Jennifer started working on her poster presentation a week before the conference. She did not think much about the quality: her poster would be one in a sea of others, nobody would even look at it because it is boring. Jennifer was a second-year graduate student and thought that a poster was obligatory to enter the conference but was useless overall. That is why she scanned the last year’s templates, made changes replacing previous content with new statements and figures and that was it.
The girl was more interested in scheduling talks with other conference participants. In a week Jennifer met two scientists at the conference who started asking specific questions and were not satisfied by general answers. She did not prepare well, did not know her subject deeply and did not expect someone would be interested in it. It happened because Jennifer was not serious about this and could not prepare well.

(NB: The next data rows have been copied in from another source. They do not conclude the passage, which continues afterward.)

(* ===== verification/DispatchSafe.v ===== *)
(** * DispatchSafe: the dispatch queue is safe

    The operations of DispatchQueue.v keep the invariant of DispatchInv.v, in any
    order, and dispatch the right annex. *)

From stdpp Require Import base numbers option gmap list.
From S2P Require Import K42 Prelude ProcessAnnex CPUDomainAnnex CPUDomainRing DispatchHeap CPUDomainRings DispatchQueue DispatchInv.

Module DispatchSafe.

Import ProcessAnnex CPUDomainRings DispatchQueue DispatchInv.

(** An annex that can always run. *)
Definition keeper (h : gmap Z Ring.PA) (d p : Z) : Prop :=
  exists n, h !! p = Some n /\ Ring.cpuDomainNext n <> NULL /\ cdaOf n = d /\
    hasWork (Ring.annex n) = true /\ reservedThread (Ring.annex n) = NULL.

Definition clockOk (k : Clock) : Prop :=
  0 <= lastDispatchTime k < nextInflationTime k /\
  nextInflationTime k <= lastDispatchTime k + inflationInterval k /\
  0 < inflationInterval k < 2 ^ 50 /\ lastDispatchTime k < 2 ^ 61 /\ 0 <= inflation k /\ 0 <= warningQuantum k < 2 ^ 50.

(** [p1] and [p2], in domains [d1] and [d2], are the annexes of the dummy domain
    and of the idle loop: they always have work.  [T] are annexes that are
    being taken off the processor. *)
Section keepers.
Context (d1 p1 d2 p2 : Z) (T : gset Z).

Record Good (s : t) (q : list (Z * Z)) (z dc : Z) : Prop := {
  g_core : Core (annexes s) (domains s) q z dc;
  g_heap : Heap.wf (heap s) q;
  g_doms : forall d x, domains s !! d = Some x -> domOk x;
  g_clock : clockOk (clock s);
  g_stats : statsOk (stats s);
  g_borrowers : length (cdaBorrowers (borrowers s)) = 8%nat;
  g_size : (size (domains s) <= 17)%nat;
  g_times : timesOk s;
  g_keep1 : keeper (annexes s) d1 p1;
  g_keep2 : keeper (annexes s) d2 p2;
  g_keep : d1 <> d2;
  (* a preempted annex waits in its ring, and its domain is of the class *)
  g_plen : length (preemptedPA s) = NUM_PRIORITY_CLASSES;
  g_preempted : forall c p, preemptedPA s !! c = Some p -> p <> NULL -> p <> kernelPA s /\
    exists n x, annexes s !! p = Some n /\ Ring.cpuDomainNext n <> NULL /\ awaitingDispatch (Ring.annex n) = true /\
      domains s !! cdaOf n = Some x /\ Z.to_nat (pclass x) = c;
  (* an interrupt makes an annex ready *)
  g_int : forall a n, annexes s !! a = Some n -> a ∉ T -> cdaOf n <> NULL -> reservedThread (Ring.annex n) = NULL ->
    pending (Ring.annex n) = true -> Ring.cpuDomainNext n <> NULL;
  g_term : forall a n, annexes s !! a = Some n -> terminationPending (Ring.annex n) = true -> a ∈ T;
  (* the kernel is alone in its domain *)
  g_kernel : kernelPA s <> NULL -> exists n, annexes s !! kernelPA s = Some n /\
    warningTicks (Ring.annex n) = noTime /\ cdaOf n <> NULL /\
    forall b m, annexes s !! b = Some m -> cdaOf m = cdaOf n -> b = kernelPA s;
}.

The visitors started discussing and offering different ideas while Jennifer just stood aside and could not take part in this discussion. When she shared this experience with her friend Dan, it turned out she was not the one: he was also embarrassed about his poster presentation. Such experiences change our way of thinking, and we realize that we could do better. People who are engaged deeply into their work are more likely to get satisfying results.

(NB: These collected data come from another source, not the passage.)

Definition setDispatchTime (s : t) (now quantum : Z) : option t :=
  let s1 := mkTimer (store s) (anchor s) (when s) (uadd now quantum) (alarm s) in
  first ← (if negb (anchor s1 =? NULL) then
             a ← store s1 !! anchor s1;
             Some (if ev_when a <? dispatchTime s1 then Some (ev_when a) else None)
           else Some None);
  match first with
  | Some w =>
      if negb (when s1 =? w) then
        let w' := if w <? now then now else w in
        Some (setInterval (set_time s1 w') now (usub w' now))
      else Some s1
  | None => Some (setInterval (set_time s1 (dispatchTime s1)) now quantum)
  end.

(** The delivery loop: the annexes interrupted, the store and the rest. *)
Fixpoint deliver (n : nat) (h : gmap Z event) (now cur : Z) : option (list Z * gmap Z event * Z) :=
  match n with
  | O => None
  | S n =>
      if cur =? NULL then Some ([], h, NULL)
      else
        c ← h !! cur;
        if ev_when c <=? now then
          let h1 := <[cur := set_when SYSTIME_MAX c]> h in
          '(ds, h2, rest) ← deliver n h1 now (ev_next c);
          Some (cur :: ds, h2, rest)
        else Some ([], h, cur)
  end.

(** Returns the annexes to which the timer interrupt was delivered, in order,
    and whether the dispatch queue was told that its time expired.  The pop
    that is served here is gone: the clock is not set until setInterval. *)
Definition timerInterrupt (s : t) (now : Z) : option (list Z * bool * t) :=
  '(ds, h, cur) ← deliver (fuel s) (store s) now (anchor s);
  let timeout := dispatchTime s <=? now in
  let dt := if timeout then SYSTIME_MAX else dispatchTime s in
  w ← (if negb (cur =? NULL) then
         c ← h !! cur; Some (if ev_when c <? dt then ev_when c else dt)
       else Some dt);
  Some (ds, timeout, setInterval (mkTimer h cur w dt None) now (usub w now)).

(** setTOD: seconds and microseconds of the epoch of the clock. *)
Definition setTOD (now tps sec usec : Z) : Z * Z :=
  let epoch_sec := now / tps in
  let epoch_usec := umul (now mod tps) 1000000 / tps in
  let '(epoch_sec, epoch_usec) :=
    if usec <? epoch_usec then (uadd epoch_sec 1, usub epoch_usec 1000000)
    else (epoch_sec, epoch_usec) in
  (usub sec epoch_sec, usub usec epoch_usec).

(** ** Invariant *)

(** Sorted by time. *)
Fixpoint sorted (lo : Z) (l : list (Z * Z)) : Prop :=
  match l with [] => True | (_, w) :: l' => lo <= w /\ sorted w l' end.

(** The earliest deadline. *)
Definition due (l : list (Z * Z)) (dt : Z) : Z :=
  match l with [] => dt | (_, w) :: _ => Z.min w dt end.

(** At time [tm] the clock is set to pop by the deadline [d], or at the next
    tick if that has passed; with no deadline it need not be set.  It never pops
    later than the field [when] says. *)
Definition armed (al : option Z) (wh d tm : Z) : Prop :=
  d = SYSTIME_MAX \/
  exists a, al = Some a /\ a <= Z.max d (tm + 1) /\ a <= Z.max wh (tm + 1).

(** [inv s tm l]: the active events are [l], in order of time; all other events
    are marked inactive; and at time [tm] the clock is set for the earliest
    deadline. *)
Record inv (s : t) (tm : Z) (l : list (Z * Z)) : Prop := {
  inv_chain : chain (store s) (anchor s) l NULL;
  inv_sorted : sorted 0 l;
  inv_active : Forall (fun x => x.2 < SYSTIME_MAX) l;
  inv_idle : forall a e, store s !! a = Some e -> a ∉ l.*1 -> ev_when e = SYSTIME_MAX;
  inv_dispatch : 0 <= dispatchTime s <= SYSTIME_MAX;
  inv_when : 0 <= when s <= SYSTIME_MAX;
  inv_alarm : armed (alarm s) (when s) (due l (dispatchTime s)) tm;
}.

(** ** Lemmas on sorted lists *)

Lemma sorted_weaken lo lo' l : lo' <= lo -> sorted lo l -> sorted lo' l.
Proof. destruct l as [|[a w] l]; simpl; [done|]. intros ? [? ?]. split; [lia|done]. Qed.

Lemma sorted_cons_inv lo a w l : sorted lo ((a, w) :: l) -> sorted lo l.
Proof. intros [? ?]. by eapply sorted_weaken. Qed.

Lemma sorted_remove lo l1 x l2 : sorted lo (l1 ++ x :: l2) -> sorted lo (l1 ++ l2).
Proof.
  revert lo. induction l1 as [|[a w] l1 IH]; intros lo; simpl.
  - destruct x as [a w]. by apply (sorted_cons_inv _ a w).
  - intros [? ?]. split; [done|]. by apply IH.
Qed.

Lemma sorted_insert lo l1 a w l2 :
  sorted lo (l1 ++ l2) -> lo <= w -> Forall (fun x => x.2 <= w) l1 ->
  match l2 with [] => True | x :: _ => w <= x.2 end -> sorted lo (l1 ++ (a, w) :: l2).
Proof.
  revert lo. induction l1 as [|[b v] l1 IH]; intros lo; simpl.
  - intros Hs Hw _ Hl. split; [done|]. destruct l2 as [|[c u] l2]; [done|]. simpl in *. by destruct Hs.
  - intros [? ?] Hw [Hv Hf]%Forall_cons Hl. split; [done|]. by apply IH.
Qed.

Lemma due_remove l1 x l2 dt : sorted 0 (l1 ++ x :: l2) -> due (l1 ++ x :: l2) dt <= due (l1 ++ l2) dt.
Proof.
  destruct l1 as [|[a w] l1]; simpl; [|lia]. destruct x as [b v], l2 as [|[c u] l2]; simpl; lia.
Qed.

Lemma due_active l1 x l2 dt :
  Forall (fun x => x.2 < SYSTIME_MAX) (l1 ++ x :: l2) -> due (l1 ++ x :: l2) dt < SYSTIME_MAX.
Proof.
  destruct l1 as [|[a w] l1]; [destruct x as [a w]|]; simpl; intros [? _]%Forall_cons; simpl in *; lia.
Qed.

Lemma due_range l dt : sorted 0 l -> 0 <= dt -> 0 <= due l dt <= dt.
Proof. destruct l as [|[a w] l]; simpl; lia. Qed.

Lemma armed_later al wh d tm tm' : tm <= tm' -> armed al wh d tm -> armed al wh d tm'.
Proof. intros Ht [?|(a & ? & ? & ?)]; [by left|]. right. exists a. split; [done|lia]. Qed.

If Jennifer prepared well, she would have more meaningful conversations and maybe even a job offer. Putting more time into presentations, you will quickly see the benefits. Here is how to make sure your student’s presentation successful:
Presenting a poster at the conference may seem less significant than giving a speech, but this is an opportunity you can use as a good experience. Poster sessions can gather feedback: people interact and share thoughts on the subject in a more relaxed and friendly environment. Don’t brush it off: practice it with your family and friends to feel more comfortable and be ready to answer the questions;
Your poster’s visual part may not be incredible, but content really values: include essential for understanding information, add results, methods used and conclusions. It should complement your speech so think how to divide information in the right way. Use large bold and clear figures to attract attention;
Be proud of the work done even if it is not flawless: conference participants will understand it. There is also nothing bad is not knowing something when responding to the questions: admitting it will open up a discussion;
Don’t lose hope
You may be disappointed with the results, but don’t be discouraged: you might not get a crowd of attention, but it doesn’t mean your work was not valuable.